Extracted records>
►

(** * Portfolio analyzer: lot accounting, portfolio aggregate, allocation
      reports and the Monte Carlo optimizer

    A shallow embedding of [src/core/stock.py], [src/core/portfolio.py] and
    [examples/advanced_optimization.py].

    Modelling conventions.
    - Python numbers ([int] and [float]) are exact rationals [Q]; the code's
      comparisons [==], [<], [>=] are the decidable tests [Qeq_bool],
      [Qlt_bool], [Qle_bool].  Rounding of binary floating point is not
      modelled.
    - A raised exception is a value of [result]; a method that mutates
      [self] returns the pair of its outcome and the object as the call left
      it, so that what a failed call has already written stays visible.
    - A Python [dict] is an insertion-ordered association list with unique
      keys ([dict_wf]).
    - [datetime.now()] is the explicit argument [now]. *)

From Stdlib Require Import QArith Qabs Qround ZArith List String Ascii Bool Lia Lqa.
From Stdlib Require Import DecimalString DecimalNat.
Import ListNotations.
Open Scope string_scope.
Open Scope Q_scope.

(** ** Python values and exceptions *)

Definition datetime := Z.
Bind Scope Z_scope with datetime.

Inductive exn : Type :=
| ValueError (msg : string)
| ZeroDivisionError.

Inductive result (A : Type) : Type :=
| Ok (a : A)
| Raise (e : exn).

Arguments Ok {A} a.
Arguments Raise {A} e.

Definition rbind {A B : Type} (r : result A) (k : A -> result B) : result B :=
  match r with
  | Ok a => k a
  | Raise e => Raise e
  end.
(** X8. [period_union] returns no more events than it is given, and it
    returns none only when both lists are empty. *)
Theorem period_union_size (events1 events2 : list Event) :
  (length (period_union events1 events2) ≤ length events1 + length events2)%nat
  ∧ (period_union events1 events2 = [] ↔ events1 = [] ∧ events2 = []).
Proof.
  rewrite period_union_merge.
  pose proof (Permutation_length (sorted_perm (events1 ++ events2))) as Hlen.
  rewrite length_app in Hlen.
  destruct (sorted (events1 ++ events2)) as [|first events] eqn:Hsorted.
  - simpl in Hlen. split; [simpl; lia|].
    split; [|done]. intros _. by destruct events1, events2.
  - pose proof (merge_from_length events first) as Hm. simpl in Hlen.
    split; [lia|]. split.
    + intros Hnil. rewrite Hnil in Hm. simpl in Hm. lia.
    + intros [-> ->]. done.
Qed.

(** ** The in-memory strategy *)

Lemma get_limit_0 (self : MemoryStorageStrategy.t) (bucket : string) :
  MemoryStorageStrategy.get self bucket 0
  = default [] (MemoryStorageStrategy.db self !! bucket).
Proof. unfold MemoryStorageStrategy.get. by destruct (_ !! bucket). Qed.

(** X9. With a positive limit [n], [get] returns the last [n] events of the
    bucket's log in the order they were inserted, and the whole log when it
    holds no more than [n]. *)
Theorem memory_get_positive_limit (self : MemoryStorageStrategy.t)
    (bucket : string) (events : list Event) (n : nat) :
  MemoryStorageStrategy.db self !! bucket = Some events →
  (0 < n)%nat →
  MemoryStorageStrategy.get self bucket (Z.of_nat n) = drop (length events - n) events
  ∧ length (MemoryStorageStrategy.get self bucket (Z.of_nat n))
    = (n `min` length events)%nat
  ∧ (length events ≤ n →
     MemoryStorageStrategy.get self bucket (Z.of_nat n) = events)%nat.
Proof.
  intros Hdb Hn. unfold MemoryStorageStrategy.get. rewrite Hdb.
  rewrite py_slice_from_neg by done. split_and!.
  - done.
  - rewrite length_drop. lia.
  - intros Hle. by replace (length events - n)%nat with 0%nat by lia.
Qed.

Lemma memory_get_positive_limit_witness :
  let e1 := mkEvent 1 1 ∅ in
  let e2 := mkEvent 2 1 ∅ in
  let e3 := mkEvent 3 1 ∅ in
  let self := MemoryStorageStrategy.mk {["b" := [e1; e2; e3]]} ∅ in
  MemoryStorageStrategy.db self !! "b" = Some [e1; e2; e3]
  ∧ MemoryStorageStrategy.get self "b" 2 = [e2; e3].
Proof.
  cbv zeta. split; [by vm_compute|].
  exact (proj1 (memory_get_positive_limit
                  (MemoryStorageStrategy.mk
                     {["b" := [mkEvent 1 1 ∅; mkEvent 2 1 ∅; mkEvent 3 1 ∅]]} ∅)
                  "b" _ 2 (lookup_singleton_eq _ _) (Nat.lt_0_succ 1))).
Defined.

Lemma insert_one_db (self : MemoryStorageStrategy.t) (bucket : string) (event : Event) :
  MemoryStorageStrategy.db (MemoryStorageStrategy.insert_one self bucket event)
  = <[bucket := default [] (MemoryStorageStrategy.db self !! bucket) ++ [event]]>
      (MemoryStorageStrategy.db self).
Proof.
  unfold MemoryStorageStrategy.insert_one.
  destruct (MemoryStorageStrategy.db self !! bucket) as [events|] eqn:Hdb; simpl.
  - apply map_eq. intros b. destruct (decide (bucket = b)) as [<-|Hne].
    + by rewrite lookup_alter_eq, lookup_insert_eq, Hdb.
    + by rewrite lookup_alter_ne, lookup_insert_ne.
  - apply map_eq. intros b. destruct (decide (bucket = b)) as [<-|Hne].
    + by rewrite lookup_alter_eq, !lookup_insert_eq.
    + by rewrite lookup_alter_ne, !lookup_insert_ne.
Qed.
(** X19: [get_project_url] returns what the record stores as [web_url]
    whenever it has this key, also when the value is null, and raises on a
    record that is not an object.  When the record has no [web_url], the
    URL it builds from the project path [p] leads back to the project: the
    classifier resolves it by the lookup of [p].  With neither key the URL
    is the base URL and a slash. *)
Theorem project_url_leads_back :
  forall (S : Type) (handle : S -> request -> S * response) (API_TOKEN : string)
         (repr_container : json -> string) (project_data : json) (w : world S),
    let r := get_project_url repr_container project_data in
    (is_object project_data = false -> r = Raise AttributeError) /\
    (forall fields v,
       project_data = JObj fields -> Py.assoc "web_url" fields = Some v ->
       r = Ret v) /\
    (forall fields,
       project_data = JObj fields -> Py.assoc "web_url" fields = None ->
       Py.assoc "path_with_namespace" fields = None ->
       r = Ret (JStr (GITLAB_URL +:+ "/"))) /\
    (forall fields p,
       project_data = JObj fields -> Py.assoc "web_url" fields = None ->
       Py.assoc "path_with_namespace" fields = Some (JStr p) ->
       project_path p -> PyStr.contains "/-/" p = false ->
       let q := path_lookup API_TOKEN p in
       let res := snd (handle (server w) q) in
       exists url,
         r = Ret (JStr url) /\
         determine_input_type_and_process handle API_TOKEN url w =
         (Ret (if (status_code res =? 200)%Z && Py.truthy (body res)
               then Project (body res)
               else Error "Could not fetch project from the provided URL"),
          answered handle w q)).
Proof.
  intros S handle API_TOKEN repr_container project_data w r. subst r.
  split; [| split; [| split]].
  - destruct project_data; try discriminate; reflexivity.
  - intros fields v -> Hweb. cbn [get_project_url]. rewrite Hweb. reflexivity.
  - intros fields -> Hweb Hpath. cbn [get_project_url].
    rewrite Hweb, Hpath. reflexivity.
  - intros fields p -> Hweb Hpath Hp Hplain q res.
    exists (GITLAB_URL +:+ "/" +:+ p). split.
    + cbn [get_project_url]. rewrite Hweb, Hpath. reflexivity.
    + subst q res.
      rewrite (determine_url_run _ _ _ ("/" +:+ p)) by (apply strip_url, Hp).
      rewrite url_path_plain by exact Hp.
      rewrite first_segment_unmarked by exact Hplain. reflexivity.
Qed.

◄

WHAT IS REQUIRED> If a line in the records above holds the string "fields", copy it out.

ANSWER FOR THIS EXERCISE>
    (forall fields v,
       project_data = JObj fields -> Py.assoc "web_url" fields = Some v ->
    (forall fields,
       project_data = JObj fields -> Py.assoc "web_url" fields = None ->
       Py.assoc "path_with_namespace" fields = None ->
    (forall fields p,
       project_data = JObj fields -> Py.assoc "web_url" fields = None ->
       Py.assoc "path_with_namespace" fields = Some (JStr p) ->
  - intros fields v -> Hweb. cbn [get_project_url]. rewrite Hweb. reflexivity.
  - intros fields -> Hweb Hpath. cbn [get_project_url].
  - intros fields p -> Hweb Hpath Hp Hplain q res.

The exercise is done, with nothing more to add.